So I have some new Photons here I am ready to start playing with. I have been writing firmware and developing for the older Spark Cores for a while now and know my way around pretty well.
My development setup is Eclipse on a Mac and I really like it. I use external tools in Eclipse to flash my firmware to the module via DFU-UTIL. Previously the arguments passed to DFU-UTIL for flashing the Spark Core were:
-d 1d50:607f -a 0 -s 0x08005000:leave -D core-firmware.bin
Can anyone tell me the required arguments for flashing to the Photon? I know the device id/address is 2b04:d0006 but not sure about the firmware flash start address which was previously 0x08005000 I notice this address is not writable on the new module so I assume it is write protected with Particle recovery firmware.
Other than the flash start address is there anything else I would have to change really to flash my old Spark firmware onto Photon modules? I apologize if this info is easily accessible elsewhere but I did not see it after scanning for about an hour.
By default there are 3 parts to the firmware for the photon - 2 system parts and 1 user part. Each part (obviously) gets loaded at a different address.
There is a make flag that forces the generation of a single monolithic image, see this thread
You might want to try and use the program-dfu target of the makefile(s) - that will ensure that all the relevant pieces match and takes care of the addresses that each gets loaded at.
I run under linux, and did have to make sure dfu-util could run as non-root in order for these make targets to work correctly - your mileage under OSX may vary, but I recommend taking the effort to do that if you can; that way if things get moved around later, you won’t have a problem.
I guess my original other question of do I need to change anything else is a yes. It appears my old Spark firmware is not compatible with the new Photon module. It seems the file structure has changed a bit on the new Photon. Anyone setup eclipse to flash to a Photon yet?
In Eclipse I use External tools configuration to call dfu-util just like you would from the command line passing it the arguments we hashed out earlier. However I notice that if I flash my current binary to the module it does not work because it doesn’t run. So what is required to change over to Photon? Just a different Make? In my original setup I did something similar to this(specific to mac but similar none the less):
I have core-common-lib, core-communications-lib, and core-firmware all in my project explorer. Maybe I am just way off. I have no idea.
I pulled in the latest develop branch from the github repo earlier and have been futzing around with it. Being a completely different file structure I of course have questions. Does this repo have any other dependencies as the Spark core-firmware did with core-common-lib and core-communication-lib or is it all self contained?

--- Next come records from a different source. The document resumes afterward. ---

Lemma valid_task_slots (task : MinerTaskRequest) :
  MinerTaskRequest_validate task = Ok task →
  validate_slot_binding task = Ok () ∧ validate_slots (t_slots task) = Ok () ∧
  UploadSlot_validate (submission (t_slots task)) = Ok (submission (t_slots task)) ∧
  UploadSlot_validate (trajectory (t_slots task)) = Ok (trajectory (t_slots task)).
Proof.
  intros (Hf & Hb & _)%model_validate_Ok. unfold MinerTaskRequest_fields in Hf.
  apply andb_true_iff in Hf as [_ (slots & Hs)%is_ok_true]. apply model_validate_Ok in Hs as (Hf & Hv & ->).
  apply andb_true_iff in Hf as [(sub & Hs)%is_ok_true (traj & Ht)%is_ok_true].
  split_and!; [done|done| |].
  - pose proof Hs as (_ & _ & He)%model_validate_Ok. by rewrite He in Hs.
  - pose proof Ht as (_ & _ & He)%model_validate_Ok. by rewrite He in Ht.
Qed.

(** What the references of two uploads make, for a valid task. *)
Lemma response_fits (task : MinerTaskRequest) (sub traj : bytes) :
  MinerTaskRequest_validate task = Ok task →
  let slots := t_slots task in
  let response :=
    {| p_protocol_version := 3; p_challenge_id := t_challenge_id task; p_task_id := t_task_id task;
       p_response_type := task_type (t_identity task);
       p_submission := artifact_ref (submission slots) sub; p_trajectory := artifact_ref (trajectory slots) traj |} in
  MinerArtifactRef_validate (p_submission response) = Ok (p_submission response) →
  MinerArtifactRef_validate (p_trajectory response) = Ok (p_trajectory response) →
  zlen sub <= s_max_bytes (submission slots) → zlen traj <= s_max_bytes (trajectory slots) →
  MinerTaskResponse_validate response = Ok response ∧ validate_miner_response task response = Ok ().
Proof.
  intros Hv slots response Hsub Htraj Hls Hlt.
  destruct (valid_task_slots task Hv) as (Hb & Hs & _ & _).
  apply model_validate_Ok in Hv as (Hf & _ & _). unfold MinerTaskRequest_fields in Hf.
  rewrite !andb_true_iff in Hf. destruct Hf as [[[[[[[_ Hc] Ht] _] _] _] _] _].
  unfold validate_slot_binding in Hb. apply bind_Ok in Hb as (id & _ & Hb).
  rewrite !guard_Ok in Hb. destruct Hb as (_ & _ & _ & _ & Hrole). 
  unfold validate_slots in Hs. rewrite !guard_Ok in Hs. destruct Hs as (_ & Htr & _ & _ & _ & _ & Hid).
  apply raise_if_Ok in Hid, Hrole. bool_simpl. split.
  - apply model_validate_Ok. split_and!; [| |done].
    + unfold MinerTaskResponse_fields. rewrite Hsub, Htraj. cbn [p_protocol_version p_challenge_id p_task_id response].
      by rewrite Hc, Ht.
    + unfold validate_artifacts. cbn [p_response_type p_submission p_trajectory m_role m_upload_id artifact_ref response].
      fold slots in Hrole, Htr, Hid. rewrite Hrole, Htr. unfold expected_submission, task_type.
      rewrite (bool_decide_eq_false_2 (s_upload_id _ = _)) by done. by destruct (is_repository _).
  - unfold validate_miner_response.
    cbn [p_challenge_id p_task_id p_response_type p_submission p_trajectory response].
    rewrite !bool_decide_eq_true_2 by done. unfold for_each, slot_mismatch_of, artifact_ref. simpl.
    rewrite !bool_decide_eq_true_2 by done. fold slots.
    by rewrite (proj2 (Z.ltb_ge _ _) Hls), (proj2 (Z.ltb_ge _ _) Hlt).
Qed.
(** Reading a written document into an engine [e0]: the scores are recomputed from the
    kept histories. *)
Lemma load_saved (path : pystr) (e e0 : engine) (now : float) (write : result unit) :
  path ≠ [] → wf e → wf e0 → owned e → isfinite (window_seconds e) = true →
  fleb (window_seconds e) f0 = false →
  np_asarray (PList (map PFloat (scores e))) = Ok (Some (scores e)) →
  ∃ e1, load_scores path now write e0 (Ok (score_document e)) = (e1, Ok (score_document e)) ∧
    wf e1 ∧ hotkeys e1 = hotkeys e ∧ zlen (scores e1) = zlen (scores e) ∧
    histories e1 = slice_from (- max_samples e0) <$> histories e ∧ min_samples e1 = min_samples e0.
Proof.
  intros Hpath Hwf Hwf0 Hown Hfin Hpos Hnp. pose proof (wf_bounds e0 Hwf0) as Hb.
  set (hs := sort_by by_key (map_to_list (histories e))).
  set (kept := map (λ h : Z * list observation, (h.1, slice_from (- max_samples e0) h.2)) hs).
  assert (Hfst : map fst kept = map fst hs) by (unfold kept; by rewrite map_map).
  assert (Hnd : NoDup (map fst hs)) by (unfold hs; rewrite sort_by_perm; apply NoDup_fst_map_to_list).
  assert (Hin : ∀ uid h, (uid, h) ∈ hs → histories e !! uid = Some h).
  { intros uid h Hi. unfold hs in Hi. rewrite elem_of_sort_by in Hi. by apply elem_of_map_to_list in Hi. }
  set (start := with_histories (with_scores e0 (np_zeros (zlen (scores e)))) ∅).
  assert (Hz : zlen (scores start) = zlen (scores e)).
  { unfold start, np_zeros, zlen. simpl. rewrite length_replicate. unfold zlen. lia. }
  destruct (restore_loop_spec start kept) as (e' & He' & Hz' & Hh & Hmn & Hm); [simpl; lia|by rewrite Hfst| |].
  { apply Forall_forall. intros [uid h'] Hi. unfold kept in Hi.
    apply list_elem_of_fmap in Hi as ([uid' h] & [= -> ->] & Hi%Hin).
    destruct (wf_hist e Hwf uid' h Hi) as (Hr & Hl & _). cbn [fst snd]. rewrite Hz. split; [done|].
    apply slice_from_nonempty; [lia|]. intros ->. unfold zlen in Hl. simpl in Hl. lia. }
  assert (Hres : restore e0 (zlen (scores e)) kept (hotkeys e) = Ok (with_hotkeys e' (hotkeys e))).
  { unfold restore. fold start. by rewrite He'. }
  exists (with_hotkeys e' (hotkeys e)). split_and!.
  - unfold load_scores. rewrite bool_decide_eq_false_2 by done. cbn [mbind result_bind].
    rewrite read_score_document by done. cbn [mbind result_bind]. fold hs kept. rewrite Hres.
    cbn [mbind result_bind mret result_ret]. unfold save_scores. rewrite bool_decide_eq_false_2 by done.
    destruct write as [[]|x]; [done|]. by case_bool_decide.
  - eapply wf_restore; [exact Hwf0| |exact Hres]. split; [apply zlen_nonneg|].
    apply Forall_forall. intros [uid h'] Hi. unfold kept in Hi.
    apply list_elem_of_fmap in Hi as ([uid' h] & [= -> ->] & Hi%Hin).
    destruct (wf_hist e Hwf uid' h Hi) as (Hr & Hl & Hg). simpl. split; [lia|].
    rewrite slice_from_neg by lia. by apply Forall_drop.
  - done.
  - simpl. by rewrite Hz', Hz.
  - simpl. rewrite Hh. unfold start. simpl. rewrite (right_id_L ∅ (∪)).
    unfold kept. rewrite map_map. simpl.
    rewrite (map_ext _ (prod_map id (slice_from (- max_samples e0)))).
    2:{ intros [uid h]. simpl. by rewrite slice_from_twice by lia. }
    change (map (prod_map id (slice_from (- max_samples e0))) hs)
      with (prod_map id (slice_from (- max_samples e0)) <$> hs).
    rewrite list_to_map_fmap. f_equal. rewrite <-(list_to_map_to_list (histories e)).
    apply list_to_map_proper; [done|]. apply sort_by_perm.
  - simpl. by rewrite Hmn.
Qed.
End roundtrip.
Definition call_status (entrypoint : pyobj) (c : Call) : result pyobj :=
  match c with
  | CompileFails summary => mret (failure_status "compile_error" summary)
  | NotDefined => mret (failure_status "compile_error" (not_defined entrypoint))
  | CallRaises summary => mret (failure_status "error" summary)
  | Returns actual =>
      catch (_ ← dumps_within (no_nan default_options) nesting_limit actual; mret (ok_status actual))
        (λ c, is_value_error c || bool_decide (c = TypeError))
        (λ _, mret (obj [("status", str_key "unserializable");
                         ("error", PStr (ustr "return value not JSON-serializable: " ++ type_name actual));
                         ("actual_repr", PStr (safe_repr actual))]%string))
  end.

(** The whole output: nothing without a nonce, and no verdict on a value that is nested
    too deep. *)
Definition runner_main (stdin : pystr) : pystr :=
  match loads stdin with
  | Ok (PDict payload) =>
      match member "nonce" payload with
      | Some nonce =>
          let field key other := default other (member key payload) in
          let entrypoint := field "entrypoint"%string (PStr []) in
          let '(noise, c) := run_python (field "code"%string (PStr [])) entrypoint
            (py_or (field "args"%string (PList [])) (PList []))
            (py_or (field "kwargs"%string (PDict [])) (PDict [])) in
          match call_status entrypoint c with
          | Ok status => noise ++ emit (py_str nonce) status
          | Raise _ => noise
          end
      | None => []
      end
  | _ => []
  end.

(** ** A batch of tests ([_batch_runner.py]) *)

Definition MAX_CASE_STATUS_BYTES : Z := 256 * 1024.
Definition MAX_BATCH_BYTES : Z := 4 * 1024 * 1024.

Definition batch_options : DumpOptions := compact default_options.

Definition too_large : pyobj := failure_status "error" (ustr "serialized return value is too large").

(** Only [TypeError] and [ValueError] are caught: on a value that is nested too deep the
    child of a case writes nothing. *)
Definition encode_status (status : pyobj) (nonce : pystr) (max_status_bytes : Z) : result bytes :=
  body ← catch (dumps_within (no_nan batch_options) nesting_limit status) (λ c, is_value_error c || bool_decide (c = TypeError))
    (λ _, dumps_within batch_options nesting_limit
      (obj [("status", str_key "unserializable"); ("error", str_key "return value is not JSON-serializable");
            ("actual_repr", PStr (safe_repr (match status with
                                             | PDict d => default PNone (member "value" d)
                                             | _ => PNone
                                             end)))]%string));
  let framed := encode_replace (nonce ++ body ++ nonce) in
  if max_status_bytes <? zlen framed then
    small ← dumps_within batch_options nesting_limit too_large; mret (encode_replace (nonce ++ small ++ nonce))
  else mret framed.

(** What the child of a case reports ([_child_main]). *)
Definition child_status (entrypoint : pystr) (c : Call) : pyobj :=
  match c with
  | CompileFails summary => failure_status "compile_error" (take 4000 summary)
  | NotDefined => failure_status "compile_error" (not_defined (PStr entrypoint))
  | CallRaises summary => failure_status "error" (take 4000 summary)
  | Returns value => ok_status value
  end.

Definition extract_status (data : bytes) (nonce : pystr) : option pyobj :=
  let text := decode_replace data in
  match rfind nonce text with
  | None => None
  | Some start =>
      match rfind nonce (take start text) with
      | None => None
      | Some previous =>
          match loads (drop (previous + length nonce) (take start text)) with
          | Ok (PDict d) => Some (PDict d)
          | _ => None
          end
      end
  end.

(** [if chunk and len(output) < limit: output.extend(chunk[: limit - len(output)])] *)
Definition keep (limit : Z) (output chunk : bytes) : bytes :=
  if zlen output <? limit then output ++ slice_to (limit - zlen output) chunk else output.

If it is all self contained what application runs on boot up? It use to be src/application.cpp in the old core-firmware project.
Thanks for all the help! Perhaps Ill put together a tutorial for this if I can get it working.

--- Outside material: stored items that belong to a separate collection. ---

Lemma judge_rust_cases (tests : list TestCase) (nonce : pystr)
    (outcome : option Completed * bool * option pystr * bool) (cleanup : option pystr) (ms : float) (rs : list ExecutionResult) :
  judge_rust tests nonce outcome cleanup ms = Ok rs →
  (∃ e timeout, rs = batch_failure tests e ms timeout) ∨
  ∃ p d statuses launch oom, outcome = (Some p, false, launch, oom) ∧ no_error launch ∧ no_error cleanup ∧
    returncode p = 0 ∧ extract_framed (stdout p) nonce = Ok (Some (PDict d)) ∧
    member "results" d = Some (PList statuses) ∧ length statuses = length tests ∧
    parse_all (λ index test status, parse_rust_status index test status ms) tests statuses = Ok rs.
Proof.
  unfold judge_rust, no_error. destruct outcome as [[[proc watchdog] launch] oom].
  set (first := match cleanup with Some (_ :: _) => cleanup | _ => launch end).
  assert (Hfirst : first = None ∨ first = Some [] → (launch = None ∨ launch = Some []) ∧ (cleanup = None ∨ cleanup = Some [])).
  { unfold first. destruct cleanup as [[|c e]|]; naive_solver. }
  intros H. destruct first as [[|c e]|]; [|injection H as <-; left; by do 2 eexists|];
    (destruct watchdog; [injection H as <-; left; by do 2 eexists|];
     destruct proc as [p|]; [|injection H as <-; left; by do 2 eexists];
     destruct (_ || _) in H; [injection H as <-; left; by do 2 eexists|];
     destruct (Z.eqb_spec (returncode p) 0) as [Hrc|]; cbn [negb] in H; [|injection H as <-; left; by do 2 eexists];
     apply bind_Ok in H as (frame & Hf & H);
     destruct frame as [[| | | | | |d|]|]; try (injection H as <-; left; by do 2 eexists);
     destruct (member "results" d) as [v|] eqn:Hv; [|injection H as <-; left; by do 2 eexists];
     destruct v as [| | | | |l| |]; try (injection H as <-; left; by do 2 eexists);
     destruct (Z.eqb_spec (zlen l) (zlen tests)) as [Hl|Hl]; [|injection H as <-; left; by do 2 eexists];
     right; exists p, d, l, launch, oom; unfold zlen in Hl; split_and!; try done; try apply Hfirst; auto; lia).
Qed.
(* ===== verification/WriterSpec.v ===== *)
(** * The local dataset: records and the cap

    [record_written]: where a record goes.  [cap_kept]: what is removed.
    [torn_character_stops]: what a write that was cut leaves behind. *)

From Stdlib Require Import SpecFloat.
From S2P Require Import Prelude PyFloat Text Json JsonSpec Codecs Scoring Runner Executor Writer.

Local Open Scope Z_scope.

(** ** Calls of the disk *)

Lemma disk_bind_Ok {A B} (m : disk_m A) (f : A → disk_m B) (d d' : disk) (b : B) :
  (m ≫= f) d = (Ok b, d') ↔ ∃ a d1, m d = (Ok a, d1) ∧ f a d1 = (Ok b, d').
Proof.
  unfold mbind, disk_bind. destruct (m d) as [[a|e] d1]; naive_solver.
Qed.

(** A computation that leaves the files as they are. *)
Definition still {A} (m : disk_m A) : Prop := ∀ d, shards (m d).2 = shards d ∧ warnings (m d).2 = warnings d.

Lemma still_ret {A} (a : A) : still (mret a).
Proof. done. Qed.

Lemma still_lift {A} (m : result A) : still (lift m).
Proof. done. Qed.

Lemma still_get : still get_shards.
Proof. done. Qed.

Lemma still_bind {A B} (m : disk_m A) (f : A → disk_m B) : still m → (∀ a, still (f a)) → still (m ≫= f).
Proof.
  intros Hm Hf d. unfold mbind, disk_bind. destruct (Hm d) as [H1 H2]. destruct (m d) as [[a|e] d1]; [|done].
  simpl in *. destruct (Hf a d1) as [H3 H4]. by rewrite H3, H4.
Qed.

Lemma still_call : still call.
Proof. intros d. unfold call. by destruct (script d). Qed.

Create HintDb disk discriminated.
#[export] Hint Resolve still_ret still_lift still_get still_call : disk.

Ltac still := repeat (apply still_bind; [auto with disk|intros ?]); repeat case_match; auto with disk.

Lemma still_checked : still checked.
Proof. unfold checked. still. Qed.
#[export] Hint Resolve still_checked : disk.

Lemma still_listdir : still listdir.
Proof. unfold listdir. still. Qed.

Lemma still_stat (path : pystr) : still (stat path).
Proof. unfold stat. still. Qed.
#[export] Hint Resolve still_listdir still_stat : disk.

Section writer.
Context `{FR : !FloatRepr, UG : !UnicodeDigits, UI : !UnicodeIsDigit}.
Implicit Types (d : disk) (prefix path line : pystr) (idx : Z).

Lemma still_indices prefix : still (shard_indices prefix).
Proof. unfold shard_indices. still. Qed.

Lemma still_line_count path : still (line_count path).
Proof. unfold line_count. still. Qed.
#[local] Hint Resolve still_indices still_line_count : disk.

Lemma still_count prefix : still (shard_count prefix).
Proof. unfold shard_count. still. Qed.
#[local] Hint Resolve still_count : disk.

Lemma still_active (w : RolloutWriter) prefix : still (active_shard_path w prefix).
Proof. unfold active_shard_path. still. apply still_bind; [auto with disk|intros ?]. auto with disk. Qed.

Lemma still_stat_shards prefix (l : list Z) : still (stat_shards prefix l).
Proof.
  induction l as [|i l IH]; cbn [stat_shards]; [auto with disk|]. apply still_bind; [auto with disk|intros f].
  apply still_bind; [done|intros ?; auto with disk].
Qed.
#[local] Hint Resolve still_stat_shards : disk.

Lemma still_prefix prefix : still (prefix_shards prefix).
Proof. unfold prefix_shards. still. Qed.

(** A still step of a run that succeeds. *)
Lemma still_step {A} (m : disk_m A) d d1 (a : A) : still m → m d = (Ok a, d1) → shards d1 = shards d ∧ warnings d1 = warnings d.
Proof. intros Hq H. specialize (Hq d). by rewrite H in Hq. Qed.

Lemma checked_Ok d d1 (u : unit) : checked d = (Ok u, d1) → shards d1 = shards d.
Proof. intros H. by apply (still_step _ _ _ _ still_checked H). Qed.

(** ** Names *)

Lemma digits_value_zeros (n : nat) (s : pystr) : digits_value (repeat 48%N n ++ s) = digits_value s.
Proof. unfold digits_value. induction n as [|n IH]; [done|]. exact IH. Qed.

Lemma zfill_digits (n : nat) (z : Z) :
  0 <= z → zfill n (str_of_int z) ≠ [] ∧ forallb is_digit (zfill n (str_of_int z)) = true ∧
  digits_value (zfill n (str_of_int z)) = z.
Proof.
  intros (Hne & Hd & Hv)%str_of_int_digits. unfold zfill. split_and!.
  - intros [_ H]%app_nil. done.
  - rewrite forallb_app, Hd, andb_true_r. apply forallb_elem. by intros c ->%list_elem_of_In%repeat_spec.
  - by rewrite digits_value_zeros.
Qed.

Definition ascii_digits_law : Prop := ∀ c, (c < 128)%N → py_isdigit c = is_digit c.

Lemma is_digit_ascii (c : N) : is_digit c = true → (c < 128)%N.
Proof. unfold is_digit. rewrite andb_true_iff, !N.leb_le. lia. Qed.

(** The number in the name of a shard is the shard's. *)
Lemma shard_index_path prefix (z : Z) :
  ascii_digits_law → 0 <= z < 2 ^ 4000 → shard_index prefix (shard_path z prefix) = Ok (Some z).
Proof.
  intros Hlaw Hz. unfold shard_index, shard_path. destruct (zfill_digits 5 z) as (Hne & Hd & Hv); [lia|].
  set (digits := zfill 5 (str_of_int z)) in *.
  assert (Hlen : (length digits <= 4300)%nat).
  { unfold digits, zfill. rewrite length_app, repeat_length. pose proof (str_of_int_length 4000 z). lia. }
  assert (Hs : startswith (prefix ++ [45%N]) (prefix ++ [45%N] ++ digits ++ ustr ".jsonl") = true).
  { apply startswith_spec. exists (digits ++ ustr ".jsonl"). by rewrite <-(assoc_L (++)). }
  assert (He : endswith (ustr ".jsonl") (prefix ++ [45%N] ++ digits ++ ustr ".jsonl") = true).
  { unfold endswith. apply startswith_spec. rewrite !rev_app_distr, <-!(assoc_L (++)). by eexists. }
  rewrite Hs, He. cbn [negb orb].
  assert (Hval : drop (length (prefix ++ [45%N])) (take (length (prefix ++ [45%N] ++ digits ++ ustr ".jsonl") - length (ustr ".jsonl"))
    (prefix ++ [45%N] ++ digits ++ ustr ".jsonl")) = digits).
  { replace (prefix ++ [45%N] ++ digits ++ ustr ".jsonl") with ((prefix ++ [45%N]) ++ digits ++ ustr ".jsonl") by (by rewrite <-(assoc_L (++))).
    replace (length ((prefix ++ [45%N]) ++ digits ++ ustr ".jsonl") - length (ustr ".jsonl"))%nat
      with (length ((prefix ++ [45%N]) ++ digits)) by (rewrite !length_app; lia).
    rewrite (assoc_L (++) (prefix ++ [45%N]) digits), take_app_length. by rewrite drop_app_length. }
  rewrite Hval. rewrite bool_decide_eq_false_2 by done.
  assert (Hi : forallb py_isdigit digits = true).
  { rewrite forallb_elem in *. intros c Hc. pose proof (Hd c Hc) as Hdc. by rewrite Hlaw by (by apply is_digit_ascii). }
  rewrite Hi. cbn [negb andb]. unfold int_text.
  assert (Ha : forallb (λ c, c <? 128)%N digits = true).
  { rewrite forallb_elem in *. intros c Hc%Hd%is_digit_ascii. by apply N.ltb_lt. }
  rewrite Ha, py_int_digits, Hv by done.
  pose proof (length_filter (λ c, is_digit c = true) digits). rewrite (proj2 (Z.ltb_ge _ _)); [done|unfold zlen; lia].
Qed.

When performing make for a Photon device do I need to pass the PLATFORM=photon argument when performing make?
What directory should make be performed in? Modules or Main?
After this make is performed in the proper directory for photon where will the .bin file be generated we need for flashing to the Photon? I do see files called user-part.bin, user-part.elf, etc being generated in the /build/target/platform-6-m directory. Is user-part.bin the binary I would flash to the controller like we did with core-firmware.bin? If not where is the equivalent to core-firmware.bin generated?

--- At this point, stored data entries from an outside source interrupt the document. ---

Lemma sampled_witness :
  ∃ picked x', sample (@Build_RotationSampler still_rng [7; 5] tt) demo_pool 2 = Some (picked, x') ∧ length picked = 2%nat.
Proof.
  destruct (sampled (@Build_RotationSampler still_rng [7; 5] tt) demo_pool 2) as (picked & x' & Hs & _ & Hl & _).
  - apply (bool_decide_unpack _). vm_compute. exact I.
  - exists picked, x'. split; [exact Hs|exact Hl].
Defined.

Lemma rotation_fair_witness :
  ∃ rounds x, deal (@Build_RotationSampler still_rng [] tt) demo_pool [2; 2; 5; 1; 2] = Some (rounds, x) ∧
    Z.abs (load 4 rounds - load 9 rounds) <= 1.
Proof.
  apply (rotation_fair (RG := still_rng) demo_pool [2; 2; 5; 1; 2] tt 4 9); apply (bool_decide_unpack _); vm_compute; exact I.
Defined.

Definition demo_problem : Problem :=
  {| p_id := ustr "p"; p_language := ustr "python"; p_statement := ustr "add"; p_entrypoint := ustr "f"; p_tests := [];
     p_public_examples := []; p_created_at := f0; p_measured_pass_rate := None; p_band := UNKNOWN; p_num_attempts := 0;
     p_prompt_variant := 0 |}.

(** One solver answers, one fails, one is cancelled. *)
Definition demo_solve (s : Solver) (p : Problem) (prompt : pystr) : Awaited SolutionResponse :=
  if sv_uid s =? 4 then Returned (empty_solution p prompt) else if sv_uid s =? 7 then Failed (ustr "timeout") else Killed (ustr "cancelled").

Definition demo_verifier (p : Problem) (s : SolutionResponse) : Awaited Verification := Returned (failed_verification p []).

Abbreviation demo_settings := {| difficulty_samples_m := 2; band_low := f0; band_high := f1 |}.

Lemma everyone_judged_witness :
  ∃ cr p' judged dead, evaluate (H := {| float_repr := λ _, [] |}) demo_solve demo_verifier demo_settings demo_problem demo_pool = Ok (cr, p') ∧
    cr_outcomes cr = judged ++ dead ∧ cr_num_responses cr = 3 ∧ map uid judged = [4; 7] ∧ map uid dead = [9].
Proof.
  destruct (everyone_judged (FR := {| float_repr := λ _, [] |}) demo_solve demo_verifier demo_settings demo_problem demo_pool
    (ustr "add") eq_refl) as [_ H].
  destruct H as (cr & p' & judged & dead & He & Ho & _ & Hn & Hj & Hd & _).
  - intros s Hs (e & He). apply list_elem_of_fmap in Hs as (u & -> & Hu). rewrite !elem_of_cons, elem_of_nil in Hu.
    destruct Hu as [-> |[-> |[-> |[]]]]; vm_compute in He; discriminate He.
  - exists cr, p', judged, dead. split_and!; [done|done|done| |].
    + rewrite (outcome_uids _ _ _ (λ s o H, proj1 H) Hj). vm_compute. reflexivity.
    + rewrite (outcome_uids _ _ _ (λ s o H, proj1 H) Hd). vm_compute. reflexivity.
Defined.
(* ===== verification/DiagnosticsSpec.v ===== *)
(** * What the log of evaluations keeps

    [log_bounded]: whatever fails, no file of the log grows over the limit and nothing
    else is touched.  [round_recorded]: a round leaves a line for each of its records,
    and its own rotation does not lose them. *)

From S2P Require Import Prelude PyFloat Text Json JsonSpec Canonical Wire Identity Codecs Api ApiSpec ProtocolSpec Supervisor Grading Round Runner RunnerSpec Diagnostics.

Local Open Scope Z_scope.

(** ** The text of a record *)

Section codec.
Local Open Scope N_scope.

Lemma is_cont_true (c : N) : is_cont c = true ↔ 128 <= c < 192.
Proof. unfold is_cont. by rewrite andb_true_iff, N.leb_le, N.ltb_lt. Qed.

Lemma second_ok_bounds (x y : N) : second_ok x y = true →
  128 <= y < 192 ∧ (x = 237 → y < 160) ∧ (x = 240 → 144 <= y) ∧ (x = 244 → y < 144).
Proof.
  unfold second_ok. destruct (N.eqb_spec x 224); [intros H%in_range_true; lia|]. destruct (N.eqb_spec x 237); [intros H%in_range_true; lia|].
  destruct (N.eqb_spec x 240); [intros H%in_range_true; lia|]. destruct (N.eqb_spec x 244); [intros H%in_range_true; lia|].
  intros H%is_cont_true. lia.
Qed.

Yes. You need to tell make what platform you are targeting.
The link @mdma referenced above spells out the effect of building in various directories.
I’ve let go of some of the details and learned to embrace program-dfu as a target, it just does it’s thing as long as my (photon|core) is in dfu mode. If you really want the gory details, I’ll defer to @mdma
I am not opposed to doing what you suggest at all. I however have become quite lazy in Eclipse and like clicking a single button to flash the firmware to the module(minus the buttons on module to put it in dfu-util mode).
I can set eclipse to build automatically by calling make PLATFORM=photon clean all on occasion then in external tools I can make command line calls to dfu-util so everything is done through the eclipse gui.
I think I have everything setup properly but am getting errors on make. These are the errors being thrown in eclipse when I perform a build:
make[2]: arm-none-eabi-gcc: No such file or directory
make[2]: *** [../build/target/user/platform-6-m/src/src/application.o] Error 1
make[1]: *** [user] Error 2
make: *** [modules/photon/user-part] Error 2
Here are some screen shots of my setup in eclipse:
Project Properties
C/C++ Build:
C/C++ Build/Environment(Added Environment Path):
ideas? I should also note I can build and flash from the command line. It just isnt building in Eclipse
If you only ever build for the photon (or any other single platform) you can set up an environment variable
PLATFORM=photon
so that make always builds for the photon. The same is true for all variables in make you can specify them as environment variables rather than command line arguments if they are always the same.
If arm-none-eabi-gcc were not in my environment path would make not fail from the terminal? I can build and flash from the command line but make fails in eclipse. I added the the environment variable $PATH in eclipse but am still getting errors.